The HCC score is based on beneficiaries’ diagnoses in 2015 (for 2017 starters) or 2016 (for 2018 starters).
The lookback periods for the chronic conditions are 3 years before the baseline year for Alzheimer and related dementia, 1 year before the baseline year for cancer and chronic obstructive pulmonary disease, and 2 years before the baseline year for chronic kidney disease, congestive heart failure, and diabetes.
We deflated the 2017 (baseline) mean and median per beneficiary per month expenditures for the practices in the 2018 CPC+ regions by the 0.9% Medicare inflation rate (CMS Office of the Actuary, personal communication, May 6, 2019).

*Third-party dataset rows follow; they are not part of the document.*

(** ** A free lock is acquired *)

(** A program that runs with nobody in between and nothing failing. *)
Fixpoint alone {A} (i : nat) (p : LockProg A) (k : Kernel) : option (Result IoError A) * Kernel :=
  match p with
  | LkDone r => (Some r, k)
  | LkFiles m c => match m (k_files k) with
                   | (Done r, w) => alone i (c r) (with_files k w)
                   | (Crashed, w) => (None, disown i (with_files k w))
                   end
  | LkSocket op c => let '(r, k) := socket_call i None op k in alone i (c r) k
  | LkFlock _ c => alone i (c (Ok tt)) k
  end.
Lemma alone_then {A B} i (f : Result IoError A -> LockProg B) p : forall k,
  alone i (lk_then f p) k = match alone i p k with (Some r, k') => alone i (f r) k' | (None, k') => (None, k') end.
Proof.
  induction p as [r|C m c IH|op c IH|op c IH]; intros k; simpl; [done| | |apply IH].
  - destruct (m (k_files k)) as [[r|] w]; [apply IH|done].
  - destruct (socket_call i None op k) as [r k']. apply IH.
Qed.
Lemma alone_io {A B} i (m : IO A) (f : A -> LockProg B) k a w :
  m (k_files k) = (Done (Ok a), w) -> alone i (lk_io m ≫= f) k = alone i (f a) (with_files k w).
Proof. intros E. unfold mbind, LockProg_bind. rewrite alone_then. simpl. by rewrite E. Qed.
Lemma alone_stream {B} i e (f : unit -> LockProg B) k :
  k_streams k !! e = None -> alone i (lk_socket (BindStream e) ≫= f) k = alone i (f tt) (with_streams k (<[e := Some i]> (k_streams k))).
Proof. intros E. unfold mbind, LockProg_bind. rewrite alone_then. simpl. unfold bind_in. by rewrite E. Qed.
Lemma alone_datagram {B} i e (f : unit -> LockProg B) k :
  k_datagrams k !! e = None -> alone i (lk_socket (BindDatagram e) ≫= f) k = alone i (f tt) (with_datagrams k (<[e := Some i]> (k_datagrams k))).
Proof. intros E. unfold mbind, LockProg_bind. rewrite alone_then. simpl. unfold bind_in. by rewrite E. Qed.
Lemma alone_flock {B} i op (f : unit -> LockProg B) k : alone i (lk_flock op ≫= f) k = alone i (f tt) k.
Proof. unfold mbind, LockProg_bind. by rewrite alone_then. Qed.
Lemma alone_held {A} i op (body : LockProg A) k a k' : alone i body k = (Some (Ok a), k') -> alone i (dropped_by op body) k = (Some (Ok a), k').
Proof. intros E. unfold dropped_by. by rewrite alone_then, E. Qed.
(** Such a run is a run of the system. *)
Lemma lock_step_acquiring s i h k p p' k' : sy_holders s !! i = Some h -> acquired p = Acquiring p -> prog_step i None p k = Some (p', k') ->
  lock_step (LeStep i None) (set_state s k i h (acquired p)) = Some (set_state s k' i h (acquired p')).
Proof.
  intros Hi Ha Hp. pose proof (lookup_lt_Some _ _ _ Hi) as Hlt. rewrite Ha. unfold lock_step, set_state. cbn [sy_holders].
  rewrite list_lookup_insert_eq by done. cbn [mbind option_bind ho_state]. unfold step_with. cbn [sy_kernel]. rewrite Hp.
  unfold set_state. cbn [sy_holders ho_path]. by rewrite list_insert_insert_eq.
Qed.
Lemma alone_runs i h p : forall s k k' r, sy_holders s !! i = Some h -> alone i p k = (Some r, k') ->
  exists n, lock_run (replicate n (LeStep i None)) (set_state s k i h (acquired p)) = Some (set_state s k' i h (acquired (LkDone r))).
Proof.
  assert (forall s k k1 k' q q' r, sy_holders s !! i = Some h -> acquired q = Acquiring q -> prog_step i None q k = Some (q', k1) ->
    (exists n, lock_run (replicate n (LeStep i None)) (set_state s k1 i h (acquired q')) = Some (set_state s k' i h (acquired (LkDone r)))) ->
    exists n, lock_run (replicate n (LeStep i None)) (set_state s k i h (acquired q)) = Some (set_state s k' i h (acquired (LkDone r)))) as Hstep.
  { intros s k k1 k' q q' r Hi Ha Hp [n Hn]. exists (S n). cbn [replicate lock_run].
    by rewrite (lock_step_acquiring _ _ _ _ _ _ _ Hi Ha Hp). }
  induction p as [r0|C m c IH|op c IH|op c IH]; intros s k k' r Hi E.
  - injection E as <- <-. by exists 0%nat.
  - simpl in E. destruct (m (k_files k)) as [[r0|] w] eqn:Em; [|done].
    eapply Hstep; [done|done|simpl; by rewrite Em|by apply IH].
  - simpl in E. destruct (socket_call i None op k) as [r0 k0] eqn:Es. eapply Hstep; [done|done|simpl; by rewrite Es|by apply IH].
  - eapply Hstep; [done|done|done|by apply IH].
Qed.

For the calculation of the weighted (mean/median) monthly Medicare expenditures per beneficiary, the practice-level expenditure variable (mean/median) is weighted by the number of beneficiaries attributed to the practice, so that practices with more attributed beneficiaries get a greater weight. The means and medians for all of the other characteristics in the table are unweighted, meaning that each practice is treated equally, regardless of its size.
This measure was calculated for beneficiaries attributed in the first quarter of the baseline year.